Coroutines. A multiple-pass algorithm can often be turned into a single-pass algorithm by use of coroutines.
The anagram program in Section 2.8 uses a pipeline, which can be implemented as a set of coroutines.
Transformations on Recursive Functions. The run time of recursive functions can often be reduced by applying the following transformations:
Rewrite recursion to iteration, as in the lists and binary search trees in Column 13.

Convert the recursion to iteration by using an explicit program stack. (If a function contains only one recursive call to itself, then it is not necessary to store the return address on the stack.)

If the final action of a function is to call itself recursively, replace that call by a branch to its first statement; this is usually known as removing tail recursion. The code in Solution 11.9 is a candidate for this transformation. That branch can often be transformed into a loop. Compilers often perform this optimization.

It is often more efficient to solve small subproblems by use of an auxiliary procedure, rather than by recurring down to problems of size zero or one. The qsort4 function in Section 11.3 uses a value of cutoff near 50.
Parallelism. A program should be structured to exploit as much of the parallelism as possible in the underlying hardware.

Expression Rules

Compile-Time Initialization. As many variables as possible should be initialized before program execution.

Exploit Algebraic Identities. If the evaluation of an expression is costly, replace it by an algebraically equivalent expression that is cheaper to evaluate.
In Section 9.2, Appel replaced expensive trigonometric operations with multiplications and additions, and also used monotonicity to remove an expensive square root operation.

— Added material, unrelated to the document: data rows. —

Definition ProcessInput (g : t) (deltaTime : F64.t) : t :=
  match state g with
  | gameMenu =>
      if pressed g Key.KeyEnter then
        let g := Reset g in
        let g := set_state g gameActive in
        set_processedKeys g (<[Z.to_nat Key.KeyEnter := true]> (processedKeys g))
      else g
  | gameWin =>
      if pressed g Key.KeyEnter then
        let g := set_state g gameMenu in
        set_processedKeys g (<[Z.to_nat Key.KeyEnter := true]> (processedKeys g))
      else g
  | gameActive =>
      let deltaSpace := F32.mul paddleVelocity (F32.of_f64 deltaTime) in
      let g := if pressed g Key.KeyW
               then set_paddle1 g (paddle_up (paddle1 g) deltaSpace) else g in
      let g := if pressed g Key.KeyS
               then set_paddle1 g (paddle_down g (paddle1 g) deltaSpace) else g in
      let g := if pressed g Key.KeyUp
               then set_paddle2 g (paddle_up (paddle2 g) deltaSpace) else g in
      let g := if pressed g Key.KeyDown
               then set_paddle2 g (paddle_down g (paddle2 g) deltaSpace) else g in
      g
  end.

Definition DoCollisions (g : t) : St t :=
  if GameObject.CheckCollision (BallObject.obj (ball g)) (paddle1 g)
     || GameObject.CheckCollision (BallObject.obj (ball g)) (paddle2 g) then
    G <- get_globals ;;
    put_globals (set_shakeTime G F64.c0_1) ;;;
    let g := set_effects g (PostProcessor.set_shake (effects g) true) in
    let o := BallObject.obj (ball g) in
    ret (set_ball g
           (BallObject.with_obj (ball g)
              (GameObject.with_velocity o
                 (Vec2.setX (GameObject.velocity o)
                    (F32.neg (Vec2.X (GameObject.velocity o)))))))
  else ret g.

(** The shake timer of [Update]. *)
Definition reduce_shake (g : t) (deltaTime : F64.t) : St t :=
  G <- get_globals ;;
  if F64.gtb (shakeTime G) F64.zero then
    let st := F64.sub (shakeTime G) deltaTime in
    put_globals (set_shakeTime G st) ;;;
    if F64.leb st F64.zero
    then ret (set_effects g (PostProcessor.set_shake (effects g) false))
    else ret g
  else ret g.

(** The loss condition of [Update]. *)
Definition check_loss (g : t) : t :=
  if F32.leb (Vec2.X (BallObject.position (ball g))) F32.zero then
    let g := set_paddle2Score g (Int.add (paddle2Score g) 1) in
    set_ball g (BallObject.Reset (ball g) (center (width g) (height g))
                  (Vec2.Mul initialBallVelocity (F32.of_int (-1))))
  else if F32.geb (F32.add (Vec2.X (BallObject.position (ball g)))
                           (Vec2.X (BallObject.size (ball g))))
                  (F32.of_int (width g)) then
    let g := set_paddle1Score g (Int.add (paddle1Score g) 1) in
    set_ball g (BallObject.Reset (ball g) (center (width g) (height g)) initialBallVelocity)
  else g.

Definition check_win (g : t) : t :=
  if (maxScore <=? paddle1Score g) || (maxScore <=? paddle2Score g)
  then set_state g gameWin else g.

Section 9.2 replaces an expensive C remainder operator % in an inner loop with a cheaper if statement.

We can often multiply or divide by powers of two by shifting left or right. Solution 13.9 replaces an arbitrary division used by bins with a shift. Solution 10.6 replaces a division by 10 with a shift by 4.

In Section 6.1, Appel exploited additional numeric accuracy in a data structure to replace 64-bit floating point numbers with faster 32-bit numbers.

Strength reduction on a loop that iterates through the elements of an array replaces a multiplication by an addition. Many compilers perform this optimization. This technique generalizes to a large class of incremental algorithms.
Common Subexpression Elimination. If the same expression is evaluated twice with none of its variables altered between evaluations, then the second evaluation can be avoided by storing the result of the first and using that in place of the second.
Modern compilers are usually good at eliminating common subexpressions that do not contain function calls.
Pairing Computation. If two similar expressions are frequently evaluated together, then we should make a new procedure that evaluates them as a pair.
In Section 13.1, our first pseudocode always uses member and insert functions in concert; the C++ code replaces those two functions with an insert that does nothing if its argument is already in the set.
Exploit Word Parallelism. Use the full data-path width of the underlying computer architecture to evaluate expensive expressions.
Problem 13.8 shows how bit vectors can operate on many bits at once by operating on chars or ints.

Solution 9.7 counts bits in parallel.